• Exercise: With the line that contains "rewrite kval_clear by" as the final line, return every line from the start of the data below exactly.
+ + +
Lemma kvals_clear vo k ms nbuf : Forall (fun m => m = mkMsg Oclearb k []) ms ->
  kvals vo ms nbuf = Ok (match ms with [] => vo | _ => None end).
Proof.
  intros H. revert vo. induction H as [|m ms -> _ IH]; intros vo; [done|]. cbn [kvals].
  rewrite kval_clear by (by left). cbn [rbind]. rewrite IH. by destruct ms.
Qed.

Lemma with_key_clr q offs k : Forall (fun m => m = mkMsg Oclearb k []) (with_key k (clr_msg q <$> offs)).
Proof.
  apply Forall_forall. intros m (Hk & Hm)%list_elem_of_filter.
  apply list_elem_of_fmap in Hm as (o & -> & _). change (datkey q o = k) in Hk. by rewrite <- Hk.
Qed.

(** Some of the keys of a set may be gone, and nothing else has changed. *)
Record clearing (s s' : Fst) (P : list Z -> Prop) : Prop := {
  cg_ok : tree_ok (f_tree s');
  cg_blks : f_blks s' = f_blks s;
  cg_len : f_len s' = f_len s;
  cg_val k : tval (f_tree s') k = tval (f_tree s) k \/ (P k /\ tval (f_tree s') k = None);
  cg_fits q fb n : tfits (f_tree s) (datkey q fb) n -> tfits (f_tree s') (datkey q fb) n }.

(** All of them are gone. *)
Definition cleared (s s' : Fst) (P : list Z -> Prop) : Prop :=
  clearing s s' P /\ forall k, P k -> tval (f_tree s') k = None.

Lemma clearing_weaken s s' (P Q : list Z -> Prop) :
  (forall k, P k -> Q k) -> clearing s s' P -> clearing s s' Q.
Proof. intros H [C1 C2 C3 C4 C5]. split; [done|done|done| |done]. intros k. destruct (C4 k) as [|[? ?]]; auto. Qed.

Lemma clearing_trans s1 s2 s3 P : clearing s1 s2 P -> clearing s2 s3 P -> clearing s1 s3 P.
Proof.
  intros [C1 C2 C3 C4 C5] [D1 D2 D3 D4 D5]. split; [done|congruence|congruence| |auto].
  intros k. destruct (D4 k) as [->|?]; auto.
Qed.

Lemma clear_batch flag q offs s :
  tree_ok (f_tree s) ->
  mpost (upsert flag (clr_msg q <$> offs)) s
    (fun e s' => (e = Erdonly \/ tree_err e) /\ clearing s s' (fun k => exists o, o ∈ offs /\ k = datkey q o))
    (fun _ s' => cleared s s' (fun k => exists o, o ∈ offs /\ k = datkey q o)).
Proof.
  intros Ht.
  assert (Hv : forall k, kvals (tval (f_tree s) k) (with_key k (clr_msg q <$> offs)) Msgmax =
    Ok (match with_key k (clr_msg q <$> offs) with [] => tval (f_tree s) k | _ => None end)).
  { intros k. apply (kvals_clear _ k). apply with_key_clr. }
  assert (Hw : forall k, with_key k (clr_msg q <$> offs) = [] <-> ~ exists o, o ∈ offs /\ k = datkey q o).
  { intros k. split.
    - intros E (o & Ho & ->). assert (Hin : clr_msg q o ∈ with_key (datkey q o) (clr_msg q <$> offs)).
      { apply list_elem_of_filter. split; [done|]. by apply list_elem_of_fmap_2. }
      rewrite E in Hin. by apply elem_of_nil in Hin.
    - intros Hn. apply with_key_none, Forall_fmap, Forall_forall. intros o Ho E. apply Hn. by exists o. }
  eapply mpost_mono; [apply upsert_ok; [done|]; intros k; rewrite Hv; eauto|..].
  - intros e s' (H1 & [V1 V2 V3 V4 V5 _]). split; [done|]. split; [done|done|done| |].
    + intros k. destruct (V2 k) as [n E]. rewrite (kvals_clear _ k) in E.
      2:{ apply Forall_take, with_key_clr. }
      destruct (take n (with_key k (clr_msg q <$> offs))) as [|m l] eqn:En; [left; by injection E as <-|right].
      split; [|by injection E as <-]. destruct (decide (Exists (fun o => k = datkey q o) offs)) as [Hx|Hx]; [by apply Exists_exists in Hx|].
      destruct (Hw k) as [_ Hw']. rewrite Hw' in En; [by rewrite take_nil in En|]. by rewrite <- Exists_exists.
    + intros q' fb n Hf. apply V3; [done|]. eapply Forall_impl; [apply with_key_clr|]. by intros m ->.
  - intros _ s' (H1 & H2 & H3 & H4 & H5).
    assert (H6 : forall k, tval (f_tree s') k =
      match with_key k (clr_msg q <$> offs) with [] => tval (f_tree s) k | _ => None end).
    { intros k. pose proof (H4 k) as E. rewrite Hv in E. by injection E as <-. }
    assert (Hgone : forall k, (exists o, o ∈ offs /\ k = datkey q o) -> tval (f_tree s') k = None).
    { intros k Hk. rewrite H6. destruct (with_key k _) eqn:E; [|done]. by apply Hw in E. }
    split; [|exact Hgone]. split; [done|done|done| |].
    + intros k. destruct (decide (Exists (fun o => k = datkey q o) offs)) as [Hx|Hx].
      * right. apply Exists_exists in Hx. auto.
      * left. rewrite H6. destruct (Hw k) as [_ ->]; [done|]. by rewrite <- Exists_exists.
    + intros q' fb n Hf. apply H5; [done|]. eapply Forall_impl; [apply with_key_clr|].
      by intros m ->.
Qed.

Lemma clear_loop_ok q flag fuel : forall off end_ offs s,
  tree_ok (f_tree s) -> (1 <= fuel)%nat -> end_ - off <= (Z.of_nat fuel - 1) * Blksz ->
  (offs = [] \/ off < end_) ->
  let P k := (exists o, o ∈ offs /\ k = datkey q o) \/ clr_key q off end_ k in
  mpost (clear_loop fuel flag q off end_ (clr_msg q <$> offs)) s
    (fun e s' => (e = Erdonly \/ tree_err e) /\ clearing s s' P)
    (fun _ s' => cleared s s' P).
Proof.
  induction fuel as [|fuel IH]; intros off end_ offs s Ht Hf Hle Ho P; [lia|]. cbn [clear_loop].
  destruct (Z.ltb_spec off end_) as [Hlt|Hge].
  2:{ destruct Ho as [->|?]; [|lia]. apply mpost_ret. split; [by split; try done; left|].
      intros k [(o & Ho & _)|(j & J1 & J2 & _)]; [by apply elem_of_nil in Ho|].
      exfalso. pose proof (Z.mul_nonneg_nonneg j Blksz J1 ltac:(done)). lia. }
  assert (Hf' : (1 <= fuel)%nat) by (destruct fuel; [rewrite Blksz_val in *; lia|lia]).
  assert (Hle' : end_ - (off + Blksz) <= (Z.of_nat fuel - 1) * Blksz) by (rewrite Blksz_val in *; lia).
  replace ((clr_msg q <$> offs) ++ [mkMsg Oclearb (datkey q off) []])
    with (clr_msg q <$> (offs ++ [off])) by (by rewrite fmap_app).
  (* one key, then the rest *)
  assert (HP : forall k, P k <-> (exists o, o ∈ offs ++ [off] /\ k = datkey q o) \/ clr_key q (off + Blksz) end_ k).
  { intros k. unfold P. split.
    - intros [(o & Hin & ->)|(j & J1 & J2 & ->)].
      + left. exists o. split; [|done]. apply elem_of_app. by left.
      + destruct (decide (j = 0)) as [->|Hj].
        * left. exists off. split; [apply elem_of_app; right; by apply list_elem_of_singleton|]. f_equal. lia.
        * right. exists (j - 1). split; [lia|]. split; [lia|]. f_equal. lia.
    - intros [(o & [Hin|Hin]%elem_of_app & ->)|(j & J1 & J2 & ->)].
      + left. eauto.
      + apply list_elem_of_singleton in Hin as ->. right. exists 0. split; [lia|]. split; [lia|]. f_equal. lia.
      + right. exists (j + 1). split; [lia|]. split; [lia|]. f_equal. lia. }
  assert (Hk1 : forall k, (exists o, o ∈ offs ++ [off] /\ k = datkey q o) -> P k) by (intros; apply HP; auto).
  assert (Hk2 : forall k, (exists o, o ∈ [] /\ k = datkey q o) \/ clr_key q (off + Blksz) end_ k -> P k).
  { intros k [(o & Hin & _)|?]; [by apply elem_of_nil in Hin|]. apply HP. by right. }
  destruct (_ || _) eqn:Efl.
  - eapply mpost_bind; [eapply mpost_mono; [apply (clear_batch flag q (offs ++ [off]) s Ht)|..]|].
    + intros e s' [H1 H2]. split; [done|]. eapply clearing_weaken; [exact Hk1|exact H2].
    + intros a s' H. exact H.
    + intros _ s1 [C Cg]. apply (clearing_weaken _ _ _ P Hk1) in C.
      eapply mpost_mono; [apply (IH (off + Blksz) end_ [] s1); [apply C|done|done|by left]|..].
      * intros e s' [H1 H2]. split; [done|]. eapply clearing_trans; [exact C|].
        by apply (clearing_weaken _ _ _ P Hk2) in H2.
      * intros _ s' [C' Cg']. split.
        -- eapply clearing_trans; [exact C|]. by apply (clearing_weaken _ _ _ P Hk2) in C'.
        -- intros k Hk. apply HP in Hk as [Hk|Hk]; [|apply Cg'; by right].
           destruct (cg_val _ _ _ C' k) as [->|[_ ?]]; auto.
  - apply orb_false_iff in Efl as [_ Efl]. zb.
    eapply mpost_mono; [apply (IH (off + Blksz) end_ (offs ++ [off]) s); [done|done|done|right; lia]|..].
    + intros e s' [H1 H2]. split; [done|]. eapply clearing_weaken; [|exact H2]. intros k. apply HP.
    + intros _ s' [C' Cg']. split; [eapply clearing_weaken; [|exact C']; intros k; apply HP|].
      intros k Hk. by apply Cg', HP.
Qed.

(** A write in one block at a negative offset. *)
Lemma fswrite_negative rdonly flag q uid up name d mode now o p s :
  data_ok s -> clean s q (f_len s) -> entry (f_tree s) up name d -> 0 <= f_len s < 2 ^ 63 ->
  Z.land mode DMAPPEND = 0 -> - 2 ^ 63 <= o -> 0 < zlen p -> o + zlen p < 0 -> blkoff o + zlen p <= Blksz ->
  mpost (fswrite rdonly flag q uid (entkey up name) mode now o p) s
    (fun e _ => e = Erdonly \/ low_err e)
    (fun w s' => w = zlen p /\ f_len s' = 2 ^ 64 + o + zlen p).
Proof.
  intros Hs Hcl He Hlen Hmode Ho Hp Hend Hblk. pose proof (blkoff_range o) as Hr.
  assert (Ht : tree_ok (f_tree s)) by apply Hs.
  unfold fswrite. eapply mpost_bind with (Q' := fun x s' => x = s /\ s' = s); [done|].
  intros ? ? [-> ->]. cbv zeta. rewrite Hmode. cbn [negb Z.eqb]. rewrite (s64_small (f_len s)) by lia.
  eapply mpost_bind with (Q' := fun '(ms, o') s1 => o' = o + zlen p /\ f_len s1 = f_len s /\ view s s1 /\
    data_ok s1 /\ f_tree s1 = f_tree s /\ exists x, ms = [ins_msg q x]).
  { destruct (length p) as [|n] eqn:En; [unfold zlen in Hp; lia|].
    cbn [write_loop]. rewrite (proj2 (Z.eqb_neq _ 0)) by lia.
    change (zlen [] <? nwrite) with true. change (zlen [] =? 0) with true. cbn [orb].
    eapply mpost_bind.
    - eapply mpost_catch; [apply (writeb_ok s q p o (zlen p) (f_len s)); [done|done|lia|lia|lia]|].
      intros e s' [Hlow He']. destruct (is_crash e); [by right|]. destruct rdonly; by right.
    - intros [[w m] bp] s1 (Hw & -> & Hwf & He1 & _ & b & _). rewrite Hw, Z.min_l by lia.
      rewrite Z.sub_diag. cbn [app write_loop Z.eqb].
      all: apply mpost_ret; (split; [done|]); (split; [apply He1|]); (split; [by apply ext_view|]);
        (split; [by eapply ext_data|]); (split; [apply He1|]); by exists (blkbase o, bp). }
  intros [ms o'] s1 (-> & El & Hv & Hs1 & Et & x & ->).
  change (zlen [ins_msg q x] <? nwrite) with true. cbn iota.
  replace (u64 (o + zlen p)) with (2 ^ 64 + o + zlen p).
  2:{ unfold u64. rewrite <- (Z.mod_add (o + zlen p) 1 (2 ^ 64)) by lia. rewrite Z.mod_small by lia. lia. }
  rewrite (proj2 (Z.ltb_lt _ _)) by lia.
  eapply mpost_bind with (Q' := fun _ s' => s' = set_len (2 ^ 64 + o + zlen p) s1); [done|]. intros _ ? ->.
  rewrite write_stat_wst.
  eapply mpost_bind; [eapply mpost_mono;
    [apply (upsert_batch flag q [x] up name d (write_wst (f_len s) (o + zlen p) now uid) (set_len (2 ^ 64 + o + zlen p) s1))|..]|].
  - destruct Hs1; by split.
  - cbn [f_tree set_len]. by rewrite Et.
  - apply NoDup_singleton.
  - intros e s' [H1 _]. destruct H1; [by left|right; by left].
  - intros a s' H. exact H.
  - intros _ s2 (_ & E2 & _). apply mpost_ret. split; [lia|]. by rewrite E2.
Qed.

Lemma clearing_data s s' q off end_ :
  data_ok s -> clearing s s' (fun k => (exists o, o ∈ [] /\ k = datkey q o) \/ clr_key q off end_ k) ->
  data_ok s'.
Proof.
  intros Hs C'. pose proof (cg_blks _ _ _ C') as E. split; [apply C'| |].
  - intros q' fb. apply C', Hs.
  - intros q' fb kv Hkv. destruct (cg_val _ _ _ C' (datkey q' fb)) as [Ek|[_ Ek]]; [|congruence].
    rewrite Ek in Hkv. destruct (do_ptr s Hs _ _ _ Hkv) as (bp & b & E1 & E2 & E3).
    exists bp, b. by rewrite E.
Qed.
+ + +
• Task output:
Lemma kvals_clear vo k ms nbuf : Forall (fun m => m = mkMsg Oclearb k []) ms ->
  kvals vo ms nbuf = Ok (match ms with [] => vo | _ => None end).
Proof.
  intros H. revert vo. induction H as [|m ms -> _ IH]; intros vo; [done|]. cbn [kvals].
  rewrite kval_clear by (by left). cbn [rbind]. rewrite IH. by destruct ms.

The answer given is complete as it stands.